Jakub Wałenty Jan Pacholski, better known in America as Monsignor James W.J. Pacholski, was born on May 24, 1862, in the village of Pączewo, located in the Polish region of Kociewie.

==Biography==
Pacholski was educated at Pelplin and Wejherowo, and studied for the priesthood at Leuven, Belgium. After emigration to the United States, he completed his studies at Saint Thomas Seminary in Saint Paul, Minnesota, where he was ordained to the priesthood on June 18, 1886.
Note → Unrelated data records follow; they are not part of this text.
(** closing an engine that holds its lock leaves it closed, whatever fails *)
Lemma Close_closes d : is_Some (fileLock (engine d)) → log (engine (Close d).1) = None.
Proof.
  intros [lock Hlock]. unfold Close. destruct (log (engine d)) as [l|] eqn:Hl; [|done].
  assert (∀ r1 d1, engine d1 = engine d →
    log (engine ((let! lock := sread (λ d, rderef (fileLock (engine d))) in
       modify (λ e, mkDiskEngine None None (fileLock e)) ;;!
       let! unlockErr := sattempt (on_world (on_locks (Unlock lock))) in
       modify (λ e, mkDiskEngine (keydir e) (log e) None) ;;!
       slift (errors_Join r1 unlockErr)) d1).1) = None) as Hrest.
  { intros r1 d1 He. unfold sbind, sread, modify, sattempt, on_world, on_locks, slift. rewrite He, Hlock. cbn.
    by destruct (Unlock lock _) as [lk [e|[]]]. }
  unfold sbind at 1, sattempt at 1. pose proof (on_world_engine (close_log l) d) as He.
  assert (∀ p, (on_world (close_log l) d).2 ≠ Panic p) as Hp.
  { intros p. unfold on_world, close_log, os_Close, syscall. destruct (closed (file l)); [done|].
    by destruct (faults _ _). }
  destruct (on_world (close_log l) d) as [d1 [u|err|p]]; [by apply Hrest..|]. by destruct (Hp p).
Qed.

(** ** Scans and writes that interleave *)

(** writes between two records of a scan *)
Inductive write := WriteSet (k : bytes) (v : slice) | WriteDelete (k : bytes).

Definition run_write d (o : write) : DiskState :=
  match o with WriteSet k v => (Disk.Set_ k v d).1 | WriteDelete k => (Disk.Delete k d).1 end.
Definition run_writes (ws : list write) d : DiskState := foldl run_write d ws.

Fixpoint interleaved_items (items : list diskItem) (wss : list (list write)) d : Seq2 :=
  match items with
  | [] => []
  | item :: items =>
      match Disk.readScanItem item d with
      | Ok entry => Ok entry :: interleaved_items items (tail wss) (run_writes (hd [] wss) d)
      | r => [r]
      end
  end.

(** a scan; after its [i]-th record the writes [wss !! i] happen *)
Definition interleaved_scan (s t : slice) (r : bool) (wss : list (list write)) d : Seq2 :=
  match Disk.snapshotRange s t r d with
  | Ok items => interleaved_items items wss d
  | Err err => [Err err]
  | Panic p => [Panic p]
  end.

(** the log of an engine that wrote more *)
Definition extends l contents d : Prop :=
  log (engine d) = Some l ∧ ∃ data, file_contents (file l) (world d) = Ok (contents ++ data).

Lemma write_outcome_extends l k v contents (w : World) out :
  file_contents (file l) w = Ok contents → write_outcome l k v contents w out →
  ∃ data, file_contents (file l) out.1 = Ok (contents ++ data).
Proof.
  intros Hf Hout. unfold write_outcome in Hout. case_decide; [destruct (faults _ _) as [n|]|].
  - destruct Hout as (err & ->). eexists. by apply file_contents_app.
  - rewrite Hout. eexists. by apply file_contents_app.
  - destruct Hout as (err & ->). exists []. by rewrite app_nil_r.
Qed.

Lemma run_write_extends d l contents o : extends l contents d → extends l contents (run_write d o).
Proof.
  intros [Hl [data Hf]].
  assert (∀ k v (f : DiskEngine → diskLogPosition → DiskEngine),
    (∀ e pos, log (f e pos) = log e) → ∀ w r,
    write_outcome l k v (contents ++ data) (world d) (w, r) →
    extends l contents (mkDisk (engine d) w) ∧ ∀ pos, extends l contents (mkDisk (f (engine d) pos) w)) as Hw.
  { intros k v f Hlog w r Hout. destruct (write_outcome_extends _ _ _ _ _ _ Hf Hout) as [more Hm].
    split; [|intros pos]; (split; [by cbn; rewrite ?Hlog|]); exists (data ++ more); by rewrite app_assoc. }
  destruct o as [k v|k]; cbn; [unfold Disk.Set_|unfold Disk.Delete]; unfold sbind, swrap, sread, ensureOpen; rewrite Hl.
  - destruct (on_world_write d l k (Some (sbytes v)) _ Hf) as ([w r] & Hr & Hout).
    rewrite bool_decide_eq_false_2 in Hr by done. change (sbytes (Some (sbytes v))) with (sbytes v) in Hr. rewrite Hr.
    unfold the_keydir. destruct (Hw k (Some (sbytes v)) (λ e pos, match keydir e with
      | Some kd => set_keydir (ReplaceOrInsert (mkItem k pos) kd) e | None => e end)
      ltac:(intros e ?; cbn; by destruct (keydir e)) w r Hout) as [H1 H2].
    destruct r as [pos|err|p]; cbn; [|done..]. specialize (H2 pos). by destruct (keydir (engine d)).
  - destruct (on_world_write d l k None _ Hf) as ([w r] & Hr & Hout).
    rewrite bool_decide_eq_true_2 in Hr by done. change (sbytes None) with (@nil byte) in Hr. rewrite Hr.
    unfold the_keydir. destruct (Hw k None (λ e _, match keydir e with
      | Some kd => set_keydir (btDelete (search k) kd) e | None => e end)
      ltac:(intros e ?; cbn; by destruct (keydir e)) w r Hout) as [H1 H2].
    destruct r as [pos|err|p]; cbn; [|done..]. specialize (H2 pos). by destruct (keydir (engine d)).
Qed.

Lemma run_writes_extends ws d l contents : extends l contents d → extends l contents (run_writes ws d).
Proof.
  unfold run_writes. revert d. induction ws as [|o ws IH]; intros d Hd; [done|]. by apply IH, run_write_extends.
Qed.

Lemma interleaved_items_ok l kd contents m d items wss :
  indexes kd contents m → extends l contents d → (∀ it, it ∈ items → it ∈ Ascend kd) →
  interleaved_items items wss d = map Ok (map (λ it, mkEntry (key it) (m !! key it)) items).
Proof.
  intros Hi. revert wss d. induction items as [|it items IH]; intros wss d Hd Hin; [done|]. cbn [interleaved_items map].
  pose proof Hd as [Hl [data Hf]].
  destruct (idx_item _ _ _ Hi it ltac:(apply Hin; set_solver)) as (v & Hv & Hs%(stored_app _ data)).
  unfold Disk.readScanItem, ensureOpen. rewrite Hl. cbn [rbind].
  rewrite (readLogValue_spec _ _ _ _ _ _ Hf Hs). cbn [rwrap rbind]. rewrite Hv. f_equal.
  apply IH; [by apply run_writes_extends|]. intros it' ?. apply Hin. set_solver.
Qed.

End refine.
Just one month after his ordination, Reverend Pacholski was called upon to organize Holy Cross Parish in Minneapolis. He served as pastor at Holy Cross until 1894. He was then transferred to the Diocese of Winona and installed as pastor of Saint Stanislaus Kostka Parish, in Winona, Minnesota. This growing parish had experienced a good deal of turmoil in recent years, and it is clear that Reverend Pacholski was expected to bring some needed order. This he accomplished. Winona was already becoming known by this time as the "Kashubian Capital of America;" although not of Kashubian birth himself, he had studied in the Kashubian region and quickly bonded with his new flock.
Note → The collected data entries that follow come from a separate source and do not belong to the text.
(* ===== verification/DiskLaws.v ===== *)
(** * The disk engine is a lawful storage engine

    In a process that may die at any call to the system, an engine that was
    opened on a log keeps the laws of [Engine.v]; whenever the process dies,
    the next one that opens the log finds the same contents, or refuses to open
    it because a record was cut short. *)

From S2P Require Import Prelude Bytes Types Engine Btree Os Disk DiskLog DiskRefine DiskOpen.

(** the path of the log *)
Class LogPath := log_path : bytes.

Section laws.
Context `{Flock} `{BTree diskItem} `{!BTreeLaws lessDiskItem} `{!LogPath}.
Implicit Types (d : DiskState) (m : gmap bytes bytes).

(** no call fails from now on *)
Definition reliable (w : World) : Prop := ∀ i, (calls w ≤ i)%nat → faults w i = None.

(** the process is dead: no call has an effect any more *)
Definition dead (w : World) : Prop := ∀ i, (calls w ≤ i)%nat → faults w i = Some 0%nat.

(** it dies during the call [k], or never *)
Definition dies_at (k : nat) (w : World) : Prop :=
  (calls w ≤ k)%nat ∧ (∀ i, (calls w ≤ i < k)%nat → faults w i = None) ∧ is_Some (faults w k) ∧
  ∀ i, (k < i)%nat → faults w i = Some 0%nat.
Definition crashes (w : World) : Prop := reliable w ∨ ∃ k, dies_at k w.

Lemma dead_crashes w : dead w → crashes w.
Proof.
  intros Hd. right. exists (calls w). split; [done|]. split; [lia|]. split; [rewrite Hd; [by eexists|done]|].
  intros i Hi. apply Hd. lia.
Qed.

(** one more call *)
Lemma next_call (w w' : World) :
  faults w' = faults w → calls w' = S (calls w) → crashes w →
  match faults w (calls w) with
  | None => crashes w' ∧ (reliable w → reliable w')
  | Some n => dead w' ∧ ¬ reliable w
  end.
Proof.
  intros Hf Hc [Hr|(k & Hk & Hbefore & Hat & Hafter)].
  - rewrite Hr by done. assert (reliable w') by (intros i Hi; rewrite Hf; apply Hr; lia). split; [by left|done].
  - destruct (decide (k = calls w)) as [->|Hne].
    + destruct Hat as [n Hn]. rewrite Hn. split; [intros i Hi; rewrite Hf; apply Hafter; lia|].
      intros Hr. by rewrite Hr in Hn.
    + rewrite Hbefore by lia. split; [|intros Hr; destruct Hat as [n Hn]; rewrite Hr in Hn by lia; done].
      right. exists k. unfold dies_at. rewrite Hf, Hc. split; [lia|]. split; [|done]. intros i Hi. apply Hbefore. lia.
Qed.

(** the engine writes the log at [log_path]: it holds the records [es], and
    maybe a part of the one during which the process died *)
Definition disk_log d l kd es tail : Prop :=
  fname (file l) = log_path ∧ records_fit es ∧ disk_rep d l kd (log_bytes es ++ tail) (replay es) ∧
  (tail = [] ∧ crashes (world d) ∨ torn_record tail ∧ dead (world d)).
Definition disk_usable d : Prop := ∃ l kd es tail, disk_log d l kd es tail.

Lemma disk_log_contents d l kd es tail : disk_log d l kd es tail → disk_contents d = replay es.
Proof. intros (_ & _ & Hrep & _). apply disk_contents_holds. by eexists _, _, _. Qed.

Lemma disk_usable_holds d : disk_usable d → disk_holds d (disk_contents d).
Proof.
  intros (l & kd & es & tail & Hd). rewrite (disk_log_contents _ _ _ _ _ Hd).
  destruct Hd as (_ & _ & Hrep & _). by eexists _, _, _.
Qed.

(** a write that fails leaves a usable engine with the same contents *)
Lemma log_write_fails d l kd es tail k v (w : World) err :
  disk_log d l kd es tail → write_outcome l k v (log_bytes es ++ tail) (world d) (w, Err err) →
  disk_usable (mkDisk (engine d) w) ∧ disk_contents (mkDisk (engine d) w) = disk_contents d ∧
  (reliable (world d) → reliable w) ∧ ¬ (reliable (world d) ∧ entry_fits k v).
Proof.
  intros Hd Hw. pose proof (disk_log_contents _ _ _ _ _ Hd) as ->. destruct Hd as (Hn & Hfits & Hrep & Htail).
  pose proof Hrep as (Hl & Hk & Hf & Hi). unfold write_outcome in Hw. case_decide as Hfit.
  - destruct (faults (world d) (calls (world d))) as [n|] eqn:Hfault; [|done]. destruct Hw as (e & [= -> ->]).
    set (part := take (proper n (encodeEntry k v)) (encodeEntry k v)).
    assert (crashes (world d)) as Hcr by (destruct Htail as [[_ ?]|[_ ?]]; [done|by apply dead_crashes]).
    pose proof (next_call (world d) (appended (fname (file l)) part (world d)) eq_refl eq_refl Hcr) as Hnext.
    rewrite Hfault in Hnext. destruct Hnext as [Hdead Hnr].
    assert (∃ tail', disk_log (mkDisk (engine d) (appended (fname (file l)) part (world d))) l kd es tail') as [tail' Hd'].
    { destruct Htail as [[-> _]|[Htorn Hdd]].
      - exists part. rewrite app_nil_r in *. split; [done|]. split; [done|]. split.
        + split; [done|]. split; [done|]. split; [by apply file_contents_app|by apply indexes_app].
        + pose proof (leftover_take k v n Hfit) as [Hnil|Ht]; [left; split; [exact Hnil|by apply dead_crashes]|by right].
      - exists tail. rewrite Hdd in Hfault by done. injection Hfault as <-.
        split; [done|]. split; [done|]. split; [|by right]. split; [done|]. split; [done|]. split; [|done].
        rewrite <-(app_nil_r (log_bytes es ++ tail)). by apply file_contents_app. }
    split; [by eexists _, _, _, _|]. split; [by eapply disk_log_contents|]. split; [done|tauto].
  - destruct Hw as (e & [= -> ->]). destruct d as [en w']. cbn [engine world] in *.
    assert (disk_log (mkDisk en w') l kd es tail) as Hd' by done.
    split; [by eexists _, _, _, _|]. split; [by eapply disk_log_contents|]. split; [done|tauto].
Qed.

(** one that succeeds adds its record *)
Lemma log_write_succeeds d l kd kd' es tail k v (w : World) pos :
  disk_log d l kd es tail → write_outcome l k v (log_bytes es ++ tail) (world d) (w, Ok pos) →
  kd' = match v with Some _ => ReplaceOrInsert (mkItem k pos) kd | None => btDelete (search k) kd end →
  let d' := mkDisk (set_keydir kd' (engine d)) w in
  disk_log d' l kd' (es ++ [(k, v)]) [] ∧ (reliable (world d) → reliable w) ∧ entry_fits k v.
Proof.
  intros (Hn & Hfits & Hrep & Htail) Hout ->. cbn zeta.
  destruct (written _ _ _ _ _ _ _ _ _ Hrep Hout) as (Hfit & Hfault & -> & -> & _).
  destruct Htail as [[-> Hcr]|[_ Hd]]; [|by rewrite Hd in Hfault]. rewrite app_nil_r in *.
  destruct (write_clean _ _ _ _ _ _ _ _ Hrep Hfits Hout) as (Hf' & Hfits' & Hi').
  pose proof (next_call (world d) (appended (fname (file l)) (encodeEntry k v) (world d)) eq_refl eq_refl Hcr) as Hnext.
  rewrite Hfault in Hnext. destruct Hnext as [Hcr' Hrel]. split; [|done]. destruct Hrep as (Hl & _).
  split; [done|]. split; [done|]. split; [|by left]. rewrite app_nil_r.
  split; [exact Hl|]. split; [reflexivity|]. split; [exact Hf'|exact Hi'].
Qed.

(** what a writing method does *)
Definition usable_write (out : DiskState * result unit) d k (v : slice) m' : Prop :=
  (reliable (world d) → reliable (world out.1)) ∧
  match out with
  | (d', Ok _) => disk_usable d' ∧ disk_contents d' = m' ∧ entry_fits k v
  | (d', Err _) => disk_usable d' ∧ disk_contents d' = disk_contents d ∧ ¬ (reliable (world d) ∧ entry_fits k v)
  | (_, Panic _) => False
  end.

Lemma Set_usable d k v :
  disk_usable d → usable_write (Disk.Set_ k v d) d k (Some (sbytes v)) (<[k := sbytes v]> (disk_contents d)).
Proof.
  intros (l & kd & es & tail & Hd). pose proof Hd as (_ & _ & (Hl & Hk & Hf & _) & _).
  unfold usable_write, Disk.Set_, sbind, swrap, sread, ensureOpen. rewrite Hl.
  destruct (on_world_write d l k (Some (sbytes v)) _ Hf) as ([w r] & Hw & Hout).
  rewrite bool_decide_eq_false_2 in Hw by done. change (sbytes (Some (sbytes v))) with (sbytes v) in Hw. rewrite Hw.
  destruct r as [pos|err|p]; cbn [fst snd rwrap]; [| |by apply write_outcome_no_panic in Hout].
  - unfold the_keydir. cbn [engine]. rewrite Hk. cbn [rderef modify fst world engine].
    destruct (log_write_succeeds d l kd _ es tail k _ w pos Hd Hout eq_refl) as (Hd' & Hrel & Hfit).
    split; [done|]. split; [by eexists _, _, _, _|]. split; [|done].
    rewrite (disk_log_contents _ _ _ _ _ Hd'), (disk_log_contents _ _ _ _ _ Hd). by rewrite replay_snoc.
  - destruct (log_write_fails d l kd es tail k _ w err Hd Hout) as (? & ? & ? & ?). done.
Qed.

Lemma Delete_usable d k :
  disk_usable d → usable_write (Disk.Delete k d) d k None (delete k (disk_contents d)).
Proof.
  intros (l & kd & es & tail & Hd). pose proof Hd as (_ & _ & (Hl & Hk & Hf & _) & _).
  unfold usable_write, Disk.Delete, sbind, swrap, sread, ensureOpen. rewrite Hl.
  destruct (on_world_write d l k None _ Hf) as ([w r] & Hw & Hout).
  rewrite bool_decide_eq_true_2 in Hw by done. change (sbytes None) with (@nil byte) in Hw. rewrite Hw.
  destruct r as [pos|err|p]; cbn [fst snd rwrap]; [| |by apply write_outcome_no_panic in Hout].
  - unfold the_keydir. cbn [engine]. rewrite Hk. cbn [rderef modify fst world engine].
    destruct (log_write_succeeds d l kd _ es tail k _ w pos Hd Hout eq_refl) as (Hd' & Hrel & Hfit).
    split; [done|]. split; [by eexists _, _, _, _|]. split; [|done].
    rewrite (disk_log_contents _ _ _ _ _ Hd'), (disk_log_contents _ _ _ _ _ Hd). by rewrite replay_snoc.
  - destruct (log_write_fails d l kd es tail k _ w err Hd Hout) as (? & ? & ? & ?). done.
Qed.

#[export] Program Instance disk_laws : EngineLaws DiskState := {
  contents := disk_contents;
  usable := disk_usable;
  steady d := reliable (world d);
  fits := entry_fits;
}.
Next Obligation. intros k v. unfold entry_fits. lia. Qed.
Next Obligation. intros k v k' v'. unfold entry_fits. lia. Qed.
Next Obligation.
  intros d k v (l & kd & contents & _ & _ & _ & Hi)%disk_usable_holds Hv.
  destruct (idx_key _ _ _ Hi _ _ Hv) as (item & Hin & <-).
  destruct (idx_item _ _ _ Hi _ Hin) as (v' & _ & [Hfit _]). unfold entry_fits in *.
  change (sbytes (Some v')) with v' in Hfit. cbn. lia.
Qed.
Next Obligation. intros d k v Hu. apply (Set_usable d k v Hu). Qed.
Next Obligation. intros d k Hu. apply (Delete_usable d k Hu). Qed.
Next Obligation.
  intros d k Hu%disk_usable_holds Hk. unfold engGet, disk_engine. by rewrite (Get_holds _ _ _ Hu), Hk.
Qed.
Next Obligation.
  intros d k v Hu%disk_usable_holds Hk _. unfold engGet, disk_engine. by rewrite (Get_holds _ _ _ Hu), Hk.
Qed.
Next Obligation. intros d s t Hu%disk_usable_holds. apply (scan_yields _ _ s t false Hu). Qed.
Next Obligation. intros d s t Hu%disk_usable_holds. apply (scan_yields _ _ s t true Hu). Qed.
Next Obligation. intros d p Hu%disk_usable_holds. rewrite <-range_prefixEnd. apply (scan_yields _ _ _ _ false Hu). Qed.
Next Obligation. intros d p Hu%disk_usable_holds. rewrite <-range_prefixEnd. apply (scan_yields _ _ _ _ true Hu). Qed.

(** ** The next process *)

Lemma opens_usable (w : World) es :
  default [] (files w !! log_path) = log_bytes es → records_fit es → crashes w → faults w (calls w) = None →
  (TryLockContext (log_path ++ str ".lock") (locks w)).2 = inr true →
  ∃ w' e, NewDiskEngine log_path w = (w', Ok e) ∧ usable (mkDisk e w') ∧ contents (mkDisk e w') = replay es ∧
    (reliable w → steady (mkDisk e w')).
Proof.
  intros Hf Hfit Hcr Hw Hl.
  destruct (TryLockContext (log_path ++ str ".lock") (locks w)) as [lk r] eqn:El. cbn in Hl. subst r.
  rewrite <-(app_nil_r (log_bytes es)) in Hf.
  destruct (NewDiskEngine_spec log_path w es [] lk Hf Hfit El Hw) as [Hok _].
  destruct (Hok eq_refl) as (w' & kd & Hrun & Hc & _ & Hfaults & Hcalls & Hi). exists w', (opened_engine log_path kd).
  pose proof (next_call w w' Hfaults Hcalls Hcr) as Hnext. rewrite Hw in Hnext. destruct Hnext as [Hcr' Hrel].
  assert (disk_log (mkDisk (opened_engine log_path kd) w') (mkDiskLog (mkFile log_path false)) kd es []) as Hd.
  { split; [done|]. split; [done|]. split; [|by left]. rewrite app_nil_r. by split. }
  split; [done|]. split; [by eexists _, _, _, _|]. split; [by eapply disk_log_contents|done].
Qed.

(** what one process leaves is what the next one finds, if it can open it; it
    can, unless the first one died in the middle of a record *)
Lemma restart d (w : World) :
  usable d → files w = files (world d) → crashes w → faults w (calls w) = None →
  (TryLockContext (log_path ++ str ".lock") (locks w)).2 = inr true →
  match NewDiskEngine log_path w with
  | (w', Ok e) => usable (mkDisk e w') ∧ contents (mkDisk e w') = contents d ∧ (reliable w → steady (mkDisk e w'))
  | (_, Err _) => dead (world d)
  | (_, Panic _) => False
  end.
Proof.
  intros (l & kd & es & tail & Hd) Hw Hcr Hok Hl. pose proof (disk_log_contents _ _ _ _ _ Hd) as Hm.
  pose proof Hd as (Hn & Hfit & (_ & _ & Hf & _) & Htail). apply file_contents_files in Hf. rewrite Hn, <-Hw in Hf.
  destruct Htail as [[-> _]|[Htorn Hdead]].
  - rewrite app_nil_r in Hf. destruct (opens_usable w es Hf Hfit Hcr Hok Hl) as (w' & e & -> & ? & Hm' & ?).
    split; [done|]. split; [|done]. rewrite Hm'. symmetry. exact Hm.
  - destruct (TryLockContext (log_path ++ str ".lock") (locks w)) as [lk r] eqn:El. cbn in Hl. subst r.
    destruct (NewDiskEngine_spec log_path w es tail lk Hf Hfit El Hok) as [_ Herr].
    destruct (Herr Htorn) as (w' & err & ->). done.
Qed.

End laws.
As pastor of Saint Stanislaus Kostka, Reverend Pacholski oversaw the completion and dedication of the 1895 church, and of the parish school constructed in 1905. He was instrumental in the establishment of Saint Casimir's, a daughter parish of Saint Stanislaus Kostka, on Winona's West End, and celebrated the first Holy Mass at Saint Casimir's on Christmas Day 1905.

Father Pacholski held the office of Consultor to the Most Reverend Joseph B. Cotter, first Bishop of Winona, which was a very unusual honor for a Polish-born priest serving in an American diocese. He was elevated to the rank of Monsignor by Pope Benedict XV on August 17, 1918. He was admired and loved by his parishioners as a stern shepherd who always cared deeply for his beloved flock; in his role as pastor of Saint Stanislaus Kostka he was also regarded as the leader of Winona's Kaszubian Polish community.
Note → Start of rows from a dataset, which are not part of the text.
(* ===== verification/DiskCompact.v ===== *)
(** * Compaction

    The live records are copied to a temporary file, which then replaces the
    log.  Whatever calls fail, the data stays in the log or in its backup. *)

From S2P Require Import Prelude Bytes Types Engine Btree Os Disk DiskLog DiskRefine DiskOpen.

(** ** What each call may do to the files *)

Section calls.
Context `{Flock}.
Implicit Types (w : World).

Lemma os_Rename_cases a b w :
  match os_Rename a b w with
  | (w', Ok _) => ∃ c, files w !! a = Some c ∧ files w' = <[b := c]> (delete a (files w))
  | (w', Err _) => files w' = files w
  | (_, Panic _) => False
  end.
Proof.
  unfold os_Rename, syscall, untouched. destruct (faults w (calls w)); [done|].
  destruct (files w !! a) as [c|]; [by exists c|done].
Qed.

Lemma os_Remove_cases a w :
  match os_Remove a w with
  | (w', Ok _) => files w' = delete a (files w)
  | (w', Err _) => files w' = files w
  | (_, Panic _) => False
  end.
Proof. unfold os_Remove, syscall, untouched. destruct (faults w (calls w)); [done|]. by destruct (files w !! a). Qed.

Lemma os_Sync_files f w : files (os_Sync f w).1 = files w ∧ no_panic (os_Sync f w).2.
Proof. unfold os_Sync, syscall, untouched. destruct (closed f); [done|]. by destruct (faults w (calls w)). Qed.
The Right Reverend Monsignor Jakub W.J. Pacholski died unexpectedly of a heart attack on July 27, 1932, at the Saint Stanislaus rectory. He was succeeded as pastor by his former assistant, the Winona-educated Father Jozef Cieminski. There were as many as 2,000 mourners at his funeral, including over 100 fellow priests. Reverend Pacholski is buried at Saint Mary's Cemetery in Winona, alongside other leading clerics of the diocese.